== Given data ==
☆ ☆ ☆

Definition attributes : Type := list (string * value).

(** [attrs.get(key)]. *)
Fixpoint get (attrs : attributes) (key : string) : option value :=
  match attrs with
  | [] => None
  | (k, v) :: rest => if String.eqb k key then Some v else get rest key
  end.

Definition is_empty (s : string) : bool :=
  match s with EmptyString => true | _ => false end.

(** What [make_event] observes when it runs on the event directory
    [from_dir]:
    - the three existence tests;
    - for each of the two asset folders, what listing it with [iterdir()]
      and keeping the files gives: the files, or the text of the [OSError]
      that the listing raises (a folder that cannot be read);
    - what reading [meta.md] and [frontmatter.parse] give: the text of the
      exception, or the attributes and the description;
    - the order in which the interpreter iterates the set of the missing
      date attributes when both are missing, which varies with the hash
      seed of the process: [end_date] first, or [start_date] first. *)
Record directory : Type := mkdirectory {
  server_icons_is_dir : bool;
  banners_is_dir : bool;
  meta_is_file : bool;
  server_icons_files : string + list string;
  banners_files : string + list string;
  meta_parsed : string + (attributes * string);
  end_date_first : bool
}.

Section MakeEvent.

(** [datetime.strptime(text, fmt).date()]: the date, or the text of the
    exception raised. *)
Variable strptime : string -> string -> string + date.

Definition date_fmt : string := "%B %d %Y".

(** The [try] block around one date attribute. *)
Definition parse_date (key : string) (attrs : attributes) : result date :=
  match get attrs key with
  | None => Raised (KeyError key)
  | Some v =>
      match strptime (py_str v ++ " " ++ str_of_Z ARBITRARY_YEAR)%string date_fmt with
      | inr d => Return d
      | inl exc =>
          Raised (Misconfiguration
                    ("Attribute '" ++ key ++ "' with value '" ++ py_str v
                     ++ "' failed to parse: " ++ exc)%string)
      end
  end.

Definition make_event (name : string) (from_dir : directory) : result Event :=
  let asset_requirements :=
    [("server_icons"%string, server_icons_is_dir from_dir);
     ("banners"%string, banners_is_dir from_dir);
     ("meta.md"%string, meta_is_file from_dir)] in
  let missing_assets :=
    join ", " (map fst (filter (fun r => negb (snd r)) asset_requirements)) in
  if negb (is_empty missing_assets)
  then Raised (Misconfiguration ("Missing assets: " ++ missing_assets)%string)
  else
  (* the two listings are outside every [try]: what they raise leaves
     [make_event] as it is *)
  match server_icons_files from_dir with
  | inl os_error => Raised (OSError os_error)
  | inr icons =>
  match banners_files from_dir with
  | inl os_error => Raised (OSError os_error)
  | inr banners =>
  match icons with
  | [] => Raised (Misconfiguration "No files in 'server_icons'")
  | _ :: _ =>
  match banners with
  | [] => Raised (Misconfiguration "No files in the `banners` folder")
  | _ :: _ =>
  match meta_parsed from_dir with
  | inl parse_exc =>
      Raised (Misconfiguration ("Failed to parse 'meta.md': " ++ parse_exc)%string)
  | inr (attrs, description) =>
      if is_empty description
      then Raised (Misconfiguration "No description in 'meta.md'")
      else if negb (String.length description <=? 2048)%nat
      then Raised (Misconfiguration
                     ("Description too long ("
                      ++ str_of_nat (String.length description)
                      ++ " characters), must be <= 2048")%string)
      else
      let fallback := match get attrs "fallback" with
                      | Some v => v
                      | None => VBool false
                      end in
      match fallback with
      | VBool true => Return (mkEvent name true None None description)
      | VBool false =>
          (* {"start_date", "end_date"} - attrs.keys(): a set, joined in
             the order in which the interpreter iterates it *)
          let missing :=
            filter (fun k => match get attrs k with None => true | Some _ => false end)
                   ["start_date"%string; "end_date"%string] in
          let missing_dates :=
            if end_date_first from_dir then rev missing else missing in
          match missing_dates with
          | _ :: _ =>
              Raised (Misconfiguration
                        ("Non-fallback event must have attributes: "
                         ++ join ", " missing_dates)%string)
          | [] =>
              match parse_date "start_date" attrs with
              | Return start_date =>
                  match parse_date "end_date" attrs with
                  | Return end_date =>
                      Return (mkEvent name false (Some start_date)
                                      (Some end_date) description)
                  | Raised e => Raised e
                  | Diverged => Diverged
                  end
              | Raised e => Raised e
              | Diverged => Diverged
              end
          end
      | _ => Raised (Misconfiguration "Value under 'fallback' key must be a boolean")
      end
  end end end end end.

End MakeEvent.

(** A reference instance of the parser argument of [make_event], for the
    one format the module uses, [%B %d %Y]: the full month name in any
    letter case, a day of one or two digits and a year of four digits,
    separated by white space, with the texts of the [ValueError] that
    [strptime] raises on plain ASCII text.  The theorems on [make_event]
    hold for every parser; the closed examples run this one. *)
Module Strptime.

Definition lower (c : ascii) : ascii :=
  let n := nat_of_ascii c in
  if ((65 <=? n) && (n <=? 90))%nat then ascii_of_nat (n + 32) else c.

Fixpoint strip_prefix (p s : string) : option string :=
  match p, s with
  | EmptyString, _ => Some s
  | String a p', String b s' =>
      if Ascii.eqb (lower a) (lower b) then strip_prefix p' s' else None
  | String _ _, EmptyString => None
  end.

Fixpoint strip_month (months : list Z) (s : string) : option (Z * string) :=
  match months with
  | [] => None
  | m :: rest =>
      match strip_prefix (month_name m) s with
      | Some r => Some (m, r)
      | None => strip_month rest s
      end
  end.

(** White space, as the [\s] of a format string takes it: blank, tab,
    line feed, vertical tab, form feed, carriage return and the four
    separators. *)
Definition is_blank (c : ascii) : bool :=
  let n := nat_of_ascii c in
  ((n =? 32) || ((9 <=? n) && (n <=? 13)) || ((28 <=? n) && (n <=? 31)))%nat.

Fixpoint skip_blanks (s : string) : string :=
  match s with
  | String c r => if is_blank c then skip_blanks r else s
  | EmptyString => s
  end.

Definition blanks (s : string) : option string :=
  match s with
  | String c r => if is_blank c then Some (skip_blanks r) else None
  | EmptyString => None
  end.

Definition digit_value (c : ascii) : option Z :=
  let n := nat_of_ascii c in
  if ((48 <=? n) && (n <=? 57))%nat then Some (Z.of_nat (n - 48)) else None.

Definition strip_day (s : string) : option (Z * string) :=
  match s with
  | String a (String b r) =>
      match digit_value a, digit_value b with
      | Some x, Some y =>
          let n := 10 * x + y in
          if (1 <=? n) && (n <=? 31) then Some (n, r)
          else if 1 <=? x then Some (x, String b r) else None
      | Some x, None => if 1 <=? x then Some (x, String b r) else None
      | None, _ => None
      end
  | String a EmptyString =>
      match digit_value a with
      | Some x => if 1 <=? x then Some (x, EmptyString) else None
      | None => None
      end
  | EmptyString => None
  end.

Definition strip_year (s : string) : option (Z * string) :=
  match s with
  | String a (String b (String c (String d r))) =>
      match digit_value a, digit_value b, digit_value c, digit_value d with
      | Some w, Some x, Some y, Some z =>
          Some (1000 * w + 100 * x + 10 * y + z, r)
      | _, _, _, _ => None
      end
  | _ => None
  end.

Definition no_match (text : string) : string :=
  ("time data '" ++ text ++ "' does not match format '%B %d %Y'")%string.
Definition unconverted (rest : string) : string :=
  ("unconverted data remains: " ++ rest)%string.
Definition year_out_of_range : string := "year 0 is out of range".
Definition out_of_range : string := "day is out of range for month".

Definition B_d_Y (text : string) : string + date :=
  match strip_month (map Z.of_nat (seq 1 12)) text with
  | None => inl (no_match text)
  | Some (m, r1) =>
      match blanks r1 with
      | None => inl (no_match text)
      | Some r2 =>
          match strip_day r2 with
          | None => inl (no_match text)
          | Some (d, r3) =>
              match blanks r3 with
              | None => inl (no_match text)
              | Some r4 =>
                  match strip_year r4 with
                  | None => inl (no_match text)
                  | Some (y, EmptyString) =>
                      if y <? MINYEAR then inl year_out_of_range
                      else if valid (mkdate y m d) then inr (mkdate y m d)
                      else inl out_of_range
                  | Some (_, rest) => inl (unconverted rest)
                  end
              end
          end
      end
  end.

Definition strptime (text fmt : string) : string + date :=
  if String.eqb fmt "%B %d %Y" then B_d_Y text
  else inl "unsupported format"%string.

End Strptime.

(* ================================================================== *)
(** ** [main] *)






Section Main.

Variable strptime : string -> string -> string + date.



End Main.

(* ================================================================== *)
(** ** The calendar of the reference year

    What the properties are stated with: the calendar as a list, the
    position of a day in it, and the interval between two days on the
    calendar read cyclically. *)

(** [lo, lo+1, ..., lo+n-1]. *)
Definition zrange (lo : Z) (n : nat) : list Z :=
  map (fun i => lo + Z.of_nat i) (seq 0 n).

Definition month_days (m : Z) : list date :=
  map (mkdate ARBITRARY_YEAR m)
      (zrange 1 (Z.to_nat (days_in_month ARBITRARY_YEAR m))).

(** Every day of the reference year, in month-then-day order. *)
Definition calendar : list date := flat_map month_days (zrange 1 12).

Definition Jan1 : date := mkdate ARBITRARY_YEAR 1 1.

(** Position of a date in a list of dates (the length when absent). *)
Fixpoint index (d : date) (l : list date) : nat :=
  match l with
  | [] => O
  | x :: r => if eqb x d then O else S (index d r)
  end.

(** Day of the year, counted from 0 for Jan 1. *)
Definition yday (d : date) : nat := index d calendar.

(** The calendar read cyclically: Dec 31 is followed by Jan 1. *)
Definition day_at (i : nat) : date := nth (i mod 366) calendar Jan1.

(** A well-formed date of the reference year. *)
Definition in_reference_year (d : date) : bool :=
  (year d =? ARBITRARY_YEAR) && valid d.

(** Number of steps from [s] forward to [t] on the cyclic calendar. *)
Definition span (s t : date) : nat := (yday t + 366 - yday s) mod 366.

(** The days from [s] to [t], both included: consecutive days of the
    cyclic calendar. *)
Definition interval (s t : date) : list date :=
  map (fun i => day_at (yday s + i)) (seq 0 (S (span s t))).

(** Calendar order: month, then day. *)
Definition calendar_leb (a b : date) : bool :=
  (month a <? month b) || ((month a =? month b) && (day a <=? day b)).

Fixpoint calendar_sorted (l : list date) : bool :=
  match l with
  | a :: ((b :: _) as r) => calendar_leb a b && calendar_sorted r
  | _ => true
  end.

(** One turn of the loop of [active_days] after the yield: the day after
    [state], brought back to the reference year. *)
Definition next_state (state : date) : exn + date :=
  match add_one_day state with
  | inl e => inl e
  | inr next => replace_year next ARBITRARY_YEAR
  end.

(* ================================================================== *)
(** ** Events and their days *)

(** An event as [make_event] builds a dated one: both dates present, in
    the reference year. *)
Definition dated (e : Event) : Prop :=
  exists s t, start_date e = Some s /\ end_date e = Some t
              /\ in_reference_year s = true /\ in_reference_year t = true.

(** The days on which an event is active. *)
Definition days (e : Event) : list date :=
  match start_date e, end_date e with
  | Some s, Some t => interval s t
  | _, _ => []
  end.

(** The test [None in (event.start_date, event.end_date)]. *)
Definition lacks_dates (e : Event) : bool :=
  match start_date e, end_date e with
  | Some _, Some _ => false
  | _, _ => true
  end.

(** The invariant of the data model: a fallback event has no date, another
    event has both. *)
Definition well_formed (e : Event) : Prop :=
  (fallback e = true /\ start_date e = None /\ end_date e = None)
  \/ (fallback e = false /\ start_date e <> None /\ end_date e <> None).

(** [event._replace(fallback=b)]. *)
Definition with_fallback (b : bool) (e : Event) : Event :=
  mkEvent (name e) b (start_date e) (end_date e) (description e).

☆ ☆ ☆

All lines with the word "which" need to be copied from the data above.

== Your response ==
    - the order in which the interpreter iterates the set of the missing
      date attributes when both are missing, which varies with the hash
             the order in which the interpreter iterates it *)
(** The days on which an event is active. *)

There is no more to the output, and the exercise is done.